Quantifying uncertanity in the ICU
Modeling Inference
Data Science with R
Getting Started
Programming exercises are designed to provide an opportunity for you to put what you learn in the videos and readings. These exercises feature interactive code cells which allow you to write, edit, and run R code without leaving your browser.
When the ▶️ Run Code button turns to a solid color (with no flashing bubble indicating that the document is still loading), you can interact with the code cells!
Packages
We’ll use the tidyverse and tidymodels for this programming exercise. These are already installed for you to use!
Motivation and data
For several years in the 1990s, Kristen Gilbert worked as a nurse in the intensive care unit (ICU) of the Veterans Administration Hospital in Northampton, Massachusetts. Over the course of her time there, other nurses came to suspect that she was killing patients by injecting them with the heart stimulant epinephrine. Gilbert was eventually arrested and charged with these murders. Part of the evidence presented against Gilbert at her murder trial was a statistical analysis of 1,641 randomly selected eight-hour shifts during the time Gilbert worked in the ICU. For each of these shifts, researchers recorded two variables: whether Gilbert worked on the shift and whether at least one patient died during the shift.
The dataset you will be working with is called gilbert
. The data are already pre-loaded for you! Simply run the code below to get started. The data dictionary can be seen below.
Variable | Description |
---|---|
outcome | patient died (died) or a patient did not die (no-death) |
working | Gilbert was working on this shift (gilbert) or Gilbert was not working on this shift (no-gilbert) |
Exploratory data analysis
Before we get into the inference portion of this activity, let’s think about and explore our data.
Thought exercise: What are the observational units? Are our variables categorical or quantitative?
Our observational units are whom or what we take the data off of. In this case, data are collected from individual shifts. Both variables that we are working with are categorical variables.
Now that we know what types of variables we are working with, let’s calculate some summary statistics.
Create a summary table using summarize()
and group_by()
to display the count for each combination of outcome
and working
level. What would our sample statistic be?
gilbert |>
group_by(outcome, working) |>
summarize(n = n())
`summarise()` has grouped output by 'outcome'. You can override using the
`.groups` argument.
# A tibble: 4 × 3
# Groups: outcome [2]
outcome working n
<chr> <chr> <int>
1 died gilbert 40
2 died no-gilbert 34
3 no-death gilbert 217
4 no-death no-gilbert 1350
Our sample statistic would be \(\widehat{p_\text{no-gilbert}} - \widehat{p_\text{gilbert}}\) = \(\frac{34}{1384} - \frac{40}{257} = -.13\)
Now, create a proper data visualization to help explore these data. Comment on a patterns you observe with these data. Hint: In the appropriate geom
, use position = "fill
to create a visualization that is easier to read when we have differing sample sizes. Include appropriate labels.
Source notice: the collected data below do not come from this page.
Lemma tryEpochs_spec base epochs fe :
  match tryEpochs headers keep sets base epochs fe with
  | inl c => ∃ pre epoch post w, epochs = pre ++ epoch :: post ∧ usable headers epoch base w
      ∧ c = chainOf epoch base w ∧ Forall (noChain base) pre
  | inr fe' => Forall (noChain base) epochs ∧ (epochs ≠ [] ∨ is_Some fe → is_Some fe')
  end.
Proof.
  revert fe. induction epochs as [|epoch epochs IH]; intros fe; cbn [tryEpochs].
  { split; [constructor|]. by intros [?|?]. }
  destruct (tryEpoch headers keep sets base epoch) as [c|e] eqn:E.
  - apply tryEpoch_usable in E as (w & Hw & ->). by exists [], epoch, epochs, w.
  - apply tryEpoch_Err in E. specialize (IH (keepFirst fe e)).
    assert (is_Some (keepFirst fe e)) as Hsome by (destruct fe; by eexists).
    destruct (tryEpochs _ _ _ _ _ _) as [c|fe'].
    + destruct IH as (pre & e' & post & w & -> & Hw & -> & Hpre).
      exists (epoch :: pre), e', post, w. split_and!; try done. by constructor.
    + destruct IH as [Hall Hfe]. split; [by constructor|]. intros _. apply Hfe. by right.
Qed.

Lemma tryBases_spec bases fe :
  (∀ b, b ∈ bases → epochsOf sets b ≠ []) →
  match tryBases headers keep sets bases fe with
  | inl c => ∃ pre base post pre' epoch post' w, bases = pre ++ base :: post
      ∧ epochsOf sets base = pre' ++ epoch :: post' ∧ usable headers epoch base w
      ∧ c = chainOf epoch base w ∧ Forall (noChain base) pre'
      ∧ Forall (λ b, Forall (noChain b) (epochsOf sets b)) pre
  | inr fe' => Forall (λ b, Forall (noChain b) (epochsOf sets b)) bases
               ∧ (bases ≠ [] ∨ is_Some fe → is_Some fe')
  end.
Proof.
  revert fe. induction bases as [|base bases IH]; intros fe Hne; cbn [tryBases].
  { split; [constructor|]. by intros [?|?]. }
  pose proof (tryEpochs_spec base (epochsOf sets base) fe) as He.
  destruct (tryEpochs _ _ _ _ _ _) as [c|fe1].
  - destruct He as (pre & e & post & w & He & Hw & -> & Hpre).
    by exists [], base, bases, pre, e, post, w.
  - destruct He as [Hall Hfe1]. specialize (IH fe1).
    assert (is_Some fe1) as Hsome by (apply Hfe1; left; apply Hne; left).
    destruct (tryBases _ _ _ _ _) as [c|fe'].
    + destruct IH as (pre & b & post & pre' & e & post' & w & -> & He & Hw & -> & Hpre & Hpres).
      { intros b Hb. apply Hne. by right. }
      exists (base :: pre), b, post, pre', e, post', w. split_and!; try done. by constructor.
    + destruct IH as [Hrest Hfe']; [intros b Hb; apply Hne; by right|].
      split; [by constructor|]. intros _. apply Hfe'. by right.
Qed.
What pattern do you recognize?
ggplot(gilbert, aes(x = working, fill = outcome)) +
geom_bar(position = "fill") +
labs(
title = "Murderous Nurse Data",
y = "Conditional proportion"
)
Based on the visualization, it appears that their were significantly more outcomes of died vs no-death when Gilbert was on shift vs not on the shift.
Hypothesis testing
As stated above, part of the evidence presented against Gilbert at her murder trial was a statistical analysis of 1,641 randomly selected eight-hour shifts during the time Gilbert worked in the ICU. We are going to conduct re-create the hypothesis test presented, via simulation techniques.
Thought exercise: Below, think about what the null and alternative hypothesis would be for this scenario. Think about this both in proper notation, and in words.
Our null hypothesis is:
\(H_0: \pi_\text{no-gilbert} - \pi_\text{gilbert} = 0\)
In words, this is the true proportion of patients who died during shifts where Gilbert was not working is the same as when she was working.
Our alternative hypothesis is:
\(H_a:\pi_\text{no-gilbert} - \pi_\text{gilbert} < 0\)
In words, this is the true proportion of patients who died during shifts where Gilbert was not working is lower than when she was working.
We choose lower (<), because of the order of subtraction, and that we are trying to see if more people died while she was working vs not.
Building the null distribution
Let’s use simulation-based methods to conduct the hypothesis test specified above. We’ll start by generating the null distribution. First, let’s start by explicitly calculating the sample size for each group. These values will be important for simulating our sampling distribution under the assumption of the null hypothesis.
gilbert |>
group_by(working) |>
summarize(count = n())
# A tibble: 2 × 2
working count
<chr> <int>
1 gilbert 257
2 no-gilbert 1384
The steps to simulate our sampling distribution under the assumption of the null hypothesis are as follows:
Permute or shuffle all observations together, regardless their value of work (grouping variable)
Randomly distribute observations into two new groups of size n1 = 257 and n2 = 1384
Summarize the data for each group
Subtract
… and we do the entire process above many many times.
Thought exercise: Why are we shuffling all observations together?
Why do we randomly distribute back into new groups of the same size as our original data?
Hypothesis tests are conducted under the assumption of the null hypothesis. Our null hypothesis is that the groups “don’t matter”. To simulate data under this assumption from our observed data, we remove the group label, and permute observations back out into two new groups, regardless of their group label from the original data.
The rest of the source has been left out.